Stored items:
-=-=-=-=-

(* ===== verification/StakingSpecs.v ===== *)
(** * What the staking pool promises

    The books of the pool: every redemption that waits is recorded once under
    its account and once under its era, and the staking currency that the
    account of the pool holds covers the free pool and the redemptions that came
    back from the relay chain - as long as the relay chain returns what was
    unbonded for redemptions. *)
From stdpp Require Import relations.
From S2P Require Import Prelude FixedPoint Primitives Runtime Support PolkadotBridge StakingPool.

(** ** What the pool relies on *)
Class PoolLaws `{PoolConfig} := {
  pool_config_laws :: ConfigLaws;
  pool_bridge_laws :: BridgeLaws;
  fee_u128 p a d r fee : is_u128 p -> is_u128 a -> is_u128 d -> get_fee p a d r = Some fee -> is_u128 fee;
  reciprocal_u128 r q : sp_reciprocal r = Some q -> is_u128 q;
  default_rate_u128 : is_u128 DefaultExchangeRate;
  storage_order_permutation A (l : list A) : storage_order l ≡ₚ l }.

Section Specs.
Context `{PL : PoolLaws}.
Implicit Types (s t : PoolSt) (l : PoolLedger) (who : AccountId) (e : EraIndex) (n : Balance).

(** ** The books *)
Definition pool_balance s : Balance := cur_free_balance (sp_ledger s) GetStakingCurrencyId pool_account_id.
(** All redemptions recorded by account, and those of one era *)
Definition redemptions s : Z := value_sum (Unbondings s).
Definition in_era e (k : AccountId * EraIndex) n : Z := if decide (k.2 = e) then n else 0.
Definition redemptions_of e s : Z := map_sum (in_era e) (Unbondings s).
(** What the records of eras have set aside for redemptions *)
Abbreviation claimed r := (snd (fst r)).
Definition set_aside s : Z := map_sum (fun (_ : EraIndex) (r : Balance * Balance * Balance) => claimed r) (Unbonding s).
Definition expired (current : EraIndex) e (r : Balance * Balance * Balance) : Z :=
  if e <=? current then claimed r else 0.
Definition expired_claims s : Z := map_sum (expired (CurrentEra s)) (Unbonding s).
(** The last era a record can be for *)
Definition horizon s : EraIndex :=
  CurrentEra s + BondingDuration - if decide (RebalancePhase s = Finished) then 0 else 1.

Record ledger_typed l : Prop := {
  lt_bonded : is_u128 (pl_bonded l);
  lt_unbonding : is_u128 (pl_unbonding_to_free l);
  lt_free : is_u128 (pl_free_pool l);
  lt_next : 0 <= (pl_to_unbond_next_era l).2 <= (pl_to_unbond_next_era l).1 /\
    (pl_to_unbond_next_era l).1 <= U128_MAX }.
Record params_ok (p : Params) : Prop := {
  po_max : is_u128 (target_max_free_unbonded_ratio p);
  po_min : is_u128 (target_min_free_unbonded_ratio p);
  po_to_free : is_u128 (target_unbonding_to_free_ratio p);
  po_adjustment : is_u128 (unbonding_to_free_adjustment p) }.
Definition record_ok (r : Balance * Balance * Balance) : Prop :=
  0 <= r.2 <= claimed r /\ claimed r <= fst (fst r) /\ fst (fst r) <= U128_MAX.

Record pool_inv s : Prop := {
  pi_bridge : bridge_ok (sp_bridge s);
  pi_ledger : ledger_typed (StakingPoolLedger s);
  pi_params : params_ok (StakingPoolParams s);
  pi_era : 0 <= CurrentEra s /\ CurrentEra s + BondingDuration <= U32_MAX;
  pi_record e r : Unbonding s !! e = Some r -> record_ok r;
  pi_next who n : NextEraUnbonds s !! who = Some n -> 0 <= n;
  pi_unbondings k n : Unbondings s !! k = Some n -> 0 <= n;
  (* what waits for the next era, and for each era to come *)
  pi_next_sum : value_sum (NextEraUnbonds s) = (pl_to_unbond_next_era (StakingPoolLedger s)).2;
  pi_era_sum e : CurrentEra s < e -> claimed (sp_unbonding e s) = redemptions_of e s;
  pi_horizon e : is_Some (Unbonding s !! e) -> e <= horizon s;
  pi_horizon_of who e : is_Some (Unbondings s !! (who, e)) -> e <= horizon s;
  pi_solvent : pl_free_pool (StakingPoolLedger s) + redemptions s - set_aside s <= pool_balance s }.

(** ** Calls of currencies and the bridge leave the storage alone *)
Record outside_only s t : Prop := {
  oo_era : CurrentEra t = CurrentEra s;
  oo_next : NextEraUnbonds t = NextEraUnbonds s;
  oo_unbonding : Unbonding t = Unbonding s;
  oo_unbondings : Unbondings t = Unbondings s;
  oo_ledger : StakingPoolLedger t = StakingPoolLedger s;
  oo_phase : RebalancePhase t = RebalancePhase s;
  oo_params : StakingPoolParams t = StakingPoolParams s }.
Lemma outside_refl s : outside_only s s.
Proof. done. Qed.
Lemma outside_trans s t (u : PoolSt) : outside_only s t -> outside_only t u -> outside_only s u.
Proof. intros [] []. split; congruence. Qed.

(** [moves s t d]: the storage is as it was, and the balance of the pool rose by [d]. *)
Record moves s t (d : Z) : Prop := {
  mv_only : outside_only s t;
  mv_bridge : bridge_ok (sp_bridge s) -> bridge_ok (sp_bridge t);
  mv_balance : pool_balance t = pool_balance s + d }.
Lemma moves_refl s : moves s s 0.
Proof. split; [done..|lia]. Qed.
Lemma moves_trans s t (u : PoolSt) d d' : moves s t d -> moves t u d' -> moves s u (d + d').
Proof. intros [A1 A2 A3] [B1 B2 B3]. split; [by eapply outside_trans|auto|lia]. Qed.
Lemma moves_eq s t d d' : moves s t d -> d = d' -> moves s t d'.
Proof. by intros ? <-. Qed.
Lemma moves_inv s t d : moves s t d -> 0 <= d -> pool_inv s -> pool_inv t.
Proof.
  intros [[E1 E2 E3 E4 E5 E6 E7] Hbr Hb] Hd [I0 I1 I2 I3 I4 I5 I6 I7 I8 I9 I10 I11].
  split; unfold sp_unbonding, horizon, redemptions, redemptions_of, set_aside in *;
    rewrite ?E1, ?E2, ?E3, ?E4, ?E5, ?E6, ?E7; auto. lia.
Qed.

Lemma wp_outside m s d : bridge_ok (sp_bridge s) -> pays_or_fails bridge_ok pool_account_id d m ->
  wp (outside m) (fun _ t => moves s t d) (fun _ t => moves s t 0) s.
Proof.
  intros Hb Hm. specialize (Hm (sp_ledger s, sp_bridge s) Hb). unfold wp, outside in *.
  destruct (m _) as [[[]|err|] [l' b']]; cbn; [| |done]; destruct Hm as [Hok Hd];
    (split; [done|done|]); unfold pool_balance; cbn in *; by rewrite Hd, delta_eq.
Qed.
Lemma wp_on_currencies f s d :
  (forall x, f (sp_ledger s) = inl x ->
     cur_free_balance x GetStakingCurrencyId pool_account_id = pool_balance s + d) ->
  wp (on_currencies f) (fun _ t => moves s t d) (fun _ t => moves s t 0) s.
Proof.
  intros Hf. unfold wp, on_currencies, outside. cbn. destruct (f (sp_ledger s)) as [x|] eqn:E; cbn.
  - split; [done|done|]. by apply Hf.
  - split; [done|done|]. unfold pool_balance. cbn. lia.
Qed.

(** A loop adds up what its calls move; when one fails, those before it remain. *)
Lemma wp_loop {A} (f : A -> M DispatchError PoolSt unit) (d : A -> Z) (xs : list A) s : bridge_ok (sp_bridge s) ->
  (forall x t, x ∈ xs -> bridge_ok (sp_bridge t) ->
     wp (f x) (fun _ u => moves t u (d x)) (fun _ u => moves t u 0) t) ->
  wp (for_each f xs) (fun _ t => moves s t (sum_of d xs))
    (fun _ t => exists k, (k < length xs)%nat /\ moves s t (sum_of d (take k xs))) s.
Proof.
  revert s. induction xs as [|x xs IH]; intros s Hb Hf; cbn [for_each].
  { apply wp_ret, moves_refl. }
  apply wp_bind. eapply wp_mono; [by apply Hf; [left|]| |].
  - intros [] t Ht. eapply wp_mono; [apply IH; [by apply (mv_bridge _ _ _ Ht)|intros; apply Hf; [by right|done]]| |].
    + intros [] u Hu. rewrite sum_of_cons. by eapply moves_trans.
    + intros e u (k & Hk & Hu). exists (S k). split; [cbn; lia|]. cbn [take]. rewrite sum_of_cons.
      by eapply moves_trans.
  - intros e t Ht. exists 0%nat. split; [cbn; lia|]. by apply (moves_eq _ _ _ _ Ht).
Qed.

-=-=-=-=-

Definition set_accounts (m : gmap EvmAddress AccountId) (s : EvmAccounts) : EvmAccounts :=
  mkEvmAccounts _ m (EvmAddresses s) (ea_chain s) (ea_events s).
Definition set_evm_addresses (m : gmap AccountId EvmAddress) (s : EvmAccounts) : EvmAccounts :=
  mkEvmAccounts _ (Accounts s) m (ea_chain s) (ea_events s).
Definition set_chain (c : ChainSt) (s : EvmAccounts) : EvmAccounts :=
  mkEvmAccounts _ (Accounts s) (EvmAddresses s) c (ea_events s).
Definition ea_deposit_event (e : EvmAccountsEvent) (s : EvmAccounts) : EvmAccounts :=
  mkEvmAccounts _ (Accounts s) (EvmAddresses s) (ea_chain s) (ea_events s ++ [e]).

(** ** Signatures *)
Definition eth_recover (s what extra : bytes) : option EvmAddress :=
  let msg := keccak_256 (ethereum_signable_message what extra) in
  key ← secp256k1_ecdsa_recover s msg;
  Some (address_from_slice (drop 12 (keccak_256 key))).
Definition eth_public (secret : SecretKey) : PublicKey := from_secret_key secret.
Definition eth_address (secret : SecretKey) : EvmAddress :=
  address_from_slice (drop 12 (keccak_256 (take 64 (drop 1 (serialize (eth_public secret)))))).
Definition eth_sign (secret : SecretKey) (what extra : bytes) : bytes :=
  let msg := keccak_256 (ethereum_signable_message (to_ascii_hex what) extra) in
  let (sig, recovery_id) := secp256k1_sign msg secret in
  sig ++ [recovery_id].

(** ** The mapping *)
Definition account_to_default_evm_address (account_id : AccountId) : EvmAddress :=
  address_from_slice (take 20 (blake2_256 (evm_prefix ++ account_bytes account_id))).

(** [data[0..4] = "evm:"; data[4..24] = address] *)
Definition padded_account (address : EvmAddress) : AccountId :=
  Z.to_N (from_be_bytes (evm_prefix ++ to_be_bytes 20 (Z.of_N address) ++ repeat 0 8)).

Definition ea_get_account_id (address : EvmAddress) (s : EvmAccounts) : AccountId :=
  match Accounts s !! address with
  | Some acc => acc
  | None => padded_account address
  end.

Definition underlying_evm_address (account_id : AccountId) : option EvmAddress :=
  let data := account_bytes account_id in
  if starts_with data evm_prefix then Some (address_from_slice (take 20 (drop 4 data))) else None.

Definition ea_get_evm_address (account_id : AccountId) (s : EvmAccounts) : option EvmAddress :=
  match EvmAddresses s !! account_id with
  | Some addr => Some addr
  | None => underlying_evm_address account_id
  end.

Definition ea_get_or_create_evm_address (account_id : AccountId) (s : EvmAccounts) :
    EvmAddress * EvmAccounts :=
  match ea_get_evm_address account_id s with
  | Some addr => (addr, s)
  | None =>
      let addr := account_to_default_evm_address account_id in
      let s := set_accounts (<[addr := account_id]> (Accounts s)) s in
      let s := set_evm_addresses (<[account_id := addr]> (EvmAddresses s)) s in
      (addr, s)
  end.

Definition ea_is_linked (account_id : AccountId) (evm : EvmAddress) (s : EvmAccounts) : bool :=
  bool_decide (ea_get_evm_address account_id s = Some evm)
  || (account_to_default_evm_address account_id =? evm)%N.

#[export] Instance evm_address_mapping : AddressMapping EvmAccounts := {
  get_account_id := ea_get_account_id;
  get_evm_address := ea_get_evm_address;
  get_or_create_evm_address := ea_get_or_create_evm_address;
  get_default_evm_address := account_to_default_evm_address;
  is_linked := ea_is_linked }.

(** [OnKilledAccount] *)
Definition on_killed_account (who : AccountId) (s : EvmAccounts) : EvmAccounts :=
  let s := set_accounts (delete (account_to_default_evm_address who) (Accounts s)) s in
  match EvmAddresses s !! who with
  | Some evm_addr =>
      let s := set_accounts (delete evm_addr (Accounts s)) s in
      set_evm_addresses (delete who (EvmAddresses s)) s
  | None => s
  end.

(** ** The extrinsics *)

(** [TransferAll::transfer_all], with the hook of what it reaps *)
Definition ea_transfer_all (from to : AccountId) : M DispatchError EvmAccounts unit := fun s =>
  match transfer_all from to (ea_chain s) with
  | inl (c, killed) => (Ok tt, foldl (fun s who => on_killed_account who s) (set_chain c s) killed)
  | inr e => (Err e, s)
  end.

-=-=-=-=-

INSTRUCTIONS FOR THE TASK
All lines above from the line with "pi_era : 0 <= CurrentEra" through the line with "pi_unbondings k n", both included, are to be set down exactly, with nothing else.

SOLUTION TO THIS TASK
  pi_era : 0 <= CurrentEra s /\ CurrentEra s + BondingDuration <= U32_MAX;
  pi_record e r : Unbonding s !! e = Some r -> record_ok r;
  pi_next who n : NextEraUnbonds s !! who = Some n -> 0 <= n;
  pi_unbondings k n : Unbondings s !! k = Some n -> 0 <= n;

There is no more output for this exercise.